Lemma website_of_record (lower : str -> str) (v : ListingView) (http : Http)
      (user_input : str) (index : nat) (link : str) :
  let w := website (exec (extract_place_fields lower v http user_input index link)
                         new_place) in
  w = [] \/ startswith w (lit "http") = true /\ strip w = w.
Proof.
  rewrite extract_place_fields_steps. cbv zeta.
  fold (direct_record v user_input index link).
  set (p0 := direct_record v user_input index link).
  set (p1 := exec (set_rating (rating_probe v)) p0).
  set (p2 := exec (set_review_count (review_probe v)) p1).
  set (p3 := exec (set_website (authority_probe v)) p2).
  set (p4 := exec (set_coordinates link) p3).
  set (p5 := exec set_address_parts p4).
  set (p6 := exec (parse_weekly_hours lower (hours_probe v)) p5).
  assert (W2 : website p2 = []).
  { change (get_str F_website p2 = []).
    unfold p2. rewrite (proj2 (set_review_count_touches _ _)) by (intros []).
    unfold p1. rewrite (proj2 (set_rating_touches _ _)) by (intros []).
    reflexivity. }
  pose proof (set_website_value (authority_probe v) p2 W2) as W3. cbv zeta in W3.
  fold p3 in W3.
  assert (W6 : website p6 = website p3).
  { change (get_str F_website p6 = get_str F_website p3).
    unfold p6. rewrite (proj2 (parse_weekly_hours_touches _ _ _)) by not_derived.
    unfold p5. rewrite (proj2 (set_address_parts_touches _)) by not_derived.
    unfold p4. rewrite (proj2 (set_coordinates_touches _ _)) by (intros []).
    reflexivity. }
  destruct (truthy (website p6)).
  - change (website ?x) with (get_str F_website x).
    rewrite (proj2 (extract_social_links_touches _ _ _)) by not_derived.
    change (get_str F_website ?x) with (website x). rewrite W6. exact W3.
  - rewrite W6. exact W3.
Qed.

(** X11.  The website of the record is ["-"], or it begins with [http]
    and has no space at either end. *)
Theorem extract_place_website (lower : str -> str) (v : ListingView) (http : Http)
        (user_input : str) (index : nat) (link : str) :
  exists p,
    extract_place lower v http user_input index link = Ok p /\
    (website p = dash \/
     startswith (website p) (lit "http") = true /\ strip (website p) = website p).
Proof.
  rewrite extract_place_eq. eexists. split; [reflexivity|].
  assert (Ew : forall q, website q = get_str F_website q) by reflexivity.
  pose proof (website_of_record lower v http user_input index link) as W.
  cbv zeta in W. rewrite !Ew in *. rewrite !normalize_get.
  set (w := get_str F_website _) in *. clearbody w.
  destruct W as [W|[W1 W2]].
  - left. rewrite W. reflexivity.
  - right. unfold blank_to_dash. rewrite W2.
    destruct (str_eqb w []) eqn:E; [|split; assumption].
    apply str_eqb_eq in E. rewrite E in W1. discriminate.
Qed.

Lemma set_address_parts_value (p : Place) :
  let q := exec set_address_parts p in
  (city q, zip_code q, country q) = parse_address_parts (address p).
Proof.
  unfold set_address_parts, exec, bind, get_place, modify.
  destruct (address p) as [|c a] eqn:E; [reflexivity|].
  cbn [truthy]. destruct (parse_address_parts (c :: a)) as [[ci z] k]. reflexivity.
Qed.

(** X12.  The city, the postal code and the country of the record are
    what [parse_address_parts] returns for the address text of the
    page; without an address the three are ["-"]. *)
Theorem extract_place_address_parts (lower : str -> str) (v : ListingView) (http : Http)
        (user_input : str) (index : nat) (link : str) :
  exists p,
    extract_place lower v http user_input index link = Ok p /\
    (city p, zip_code p, country p) = parse_address_parts (text_of (address_probe v)) /\
    (text_of (address_probe v) = [] -> (city p, zip_code p, country p) = (dash, dash, dash)).
Proof.
  rewrite extract_place_eq. eexists. split; [reflexivity|].
  assert (E : forall p, (city p, zip_code p, country p) =
                        (get_str F_city p, get_str F_zip_code p, get_str F_country p))
    by reflexivity.
  rewrite E, !normalize_get.
  rewrite extract_place_fields_steps. cbv zeta.
  fold (direct_record v user_input index link).
  set (p0 := direct_record v user_input index link).
  set (p1 := exec (set_rating (rating_probe v)) p0).
  set (p2 := exec (set_review_count (review_probe v)) p1).
  set (p3 := exec (set_website (authority_probe v)) p2).
  set (p4 := exec (set_coordinates link) p3).
  set (p5 := exec set_address_parts p4).
  set (p6 := exec (parse_weekly_hours lower (hours_probe v)) p5).
  assert (A4 : address p4 = text_of (address_probe v)).
  { change (get_str F_address p4 = text_of (address_probe v)).
    unfold p4. rewrite (proj2 (set_coordinates_touches _ _)) by (intros []).
    unfold p3. rewrite (proj2 (set_website_touches _ _)) by not_derived.
    unfold p2. rewrite (proj2 (set_review_count_touches _ _)) by (intros []).
    unfold p1. rewrite (proj2 (set_rating_touches _ _)) by (intros []).
    reflexivity. }
  pose proof (set_address_parts_value p4) as V. cbv zeta in V. fold p5 in V.
  rewrite A4, E in V.
  assert (K : forall f, In f [F_city; F_zip_code; F_country] ->
                        get_str f (if truthy (website p6)
                                   then exec (extract_social_links http (website p6)) p6
                                   else p6) = get_str f p5).
  { intros f Hf.
    assert (get_str f p6 = get_str f p5) as K6.
    { unfold p6. apply (proj2 (parse_weekly_hours_touches _ _ _)).
      simpl in Hf. destruct Hf as [<-|[<-|[<-|[]]]]; not_derived. }
    destruct (truthy (website p6)); [|exact K6].
    rewrite (proj2 (extract_social_links_touches _ _ _)); [exact K6|].
    simpl in Hf. destruct Hf as [<-|[<-|[<-|[]]]]; not_derived. }
  rewrite !K by (simpl; tauto).
  pose proof (parse_address_parts_all (text_of (address_probe v))) as G.
  rewrite <- V in G. destruct G as (G1 & G2 & G3).
  rewrite !blank_to_dash_component by assumption.
  split; [exact V|]. intros H. rewrite V, H. reflexivity.
Qed.

(** ** Rating and number of reviews *)

Ltac same_number :=
  apply preserves_modify; let p := fresh "p" in intros p ?; assumption.

Lemma reviews_after_rating (lower : str -> str) (v : ListingView) (http : Http)
      (index : nat) (link : str) (c : option Q) :
  preserves (fun q => reviews_average q = c)
    (set_review_count (review_probe v) ;;
     set_website (authority_probe v) ;;
     set_coordinates link ;;
     set_address_parts ;;
     parse_weekly_hours lower (hours_probe v) ;;
     p <- get_place ;;
     if truthy (website p) then extract_social_links http (website p) else ret tt).
Proof.
  unfold set_review_count, set_website, set_coordinates, set_both, set_origin,
    set_address_parts, parse_weekly_hours, hours_row.
  repeat (apply preserves_bind; [|intros ?]);
    try (destruct (truthy _); [unfold extract_social_links, sniff|]);
    keep; same_number.
Qed.

Lemma count_after_reviews (lower : str -> str) (v : ListingView) (http : Http)
      (index : nat) (link : str) (c : option N) :
  preserves (fun q => reviews_count q = c)
    (set_website (authority_probe v) ;;
     set_coordinates link ;;
     set_address_parts ;;
     parse_weekly_hours lower (hours_probe v) ;;
     p <- get_place ;;
     if truthy (website p) then extract_social_links http (website p) else ret tt).
Proof.
  unfold set_website, set_coordinates, set_both, set_origin,
    set_address_parts, parse_weekly_hours, hours_row.
  repeat (apply preserves_bind; [|intros ?]);
    try (destruct (truthy _); [unfold extract_social_links, sniff|]);
    keep; same_number.
Qed.

Lemma normalize_keeps {X : Type} (g : Place -> X) :
  (forall f p, g (normalize_field f p) = g p) ->
  forall p, g (exec normalize p) = g p.
Proof.
  intros H p. unfold exec, normalize. rewrite for_each_modify.
  unfold snd. generalize str_fields. intros l. revert p.
  induction l as [|f l IH]; intros p; [reflexivity|].
  cbn [fold_left]. rewrite IH. apply H.
Qed.

Lemma set_rating_exec (q : AttrProbe) (p : Place) :
  exec (set_rating q) p =
  match ap_count q with
  | Ok (S _) =>
      match ap_get_attribute q with
      | Ok a =>
          match re_search number_run (or_empty a) with
          | Some m =>
              match py_float (m_text m) with
              | Ok x => set_reviews_average (Some x) p
              | Raise => set_reviews_average None p
              end
          | None => p
          end
      | Raise => set_reviews_average None p
      end
  | Ok 0 => p
  | Raise => set_reviews_average None p
  end.
Proof.
  unfold set_rating, exec, try_except, bind, lift, modify, ret.
  destruct (ap_count q) as [[|n]|]; try reflexivity.
  cbn [Nat.ltb Nat.leb].
  destruct (ap_get_attribute q) as [a|]; try reflexivity.
  destruct (re_search number_run (or_empty a)) as [m|]; try reflexivity.
  destruct (py_float (m_text m)); reflexivity.
Qed.

Lemma set_review_count_exec (q : AttrProbe) (p : Place) :
  exec (set_review_count q) p =
  match ap_count q with
  | Ok (S _) =>
      match ap_get_attribute q with
      | Ok a =>
          match re_search count_run (or_empty a) with
          | Some m =>
              match py_int (remove_char (ch ",") (m_text m)) with
              | Ok x => set_reviews_count (Some x) p
              | Raise => set_reviews_count None p
              end
          | None => p
          end
      | Raise => set_reviews_count None p
      end
  | Ok 0 => p
  | Raise => set_reviews_count None p
  end.
Proof.
  unfold set_review_count, exec, try_except, bind, lift, modify, ret.
  destruct (ap_count q) as [[|n]|]; try reflexivity.
  cbn [Nat.ltb Nat.leb].
  destruct (ap_get_attribute q) as [a|]; try reflexivity.
  destruct (re_search count_run (or_empty a)) as [m|]; try reflexivity.
  destruct (py_int (remove_char (ch ",") (m_text m))); reflexivity.
Qed.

---------------

- [ACTION ITEM]: Using the data above, tally each line that has the string "apply" and report only the sum.

- [WRITTEN REPLY]: 6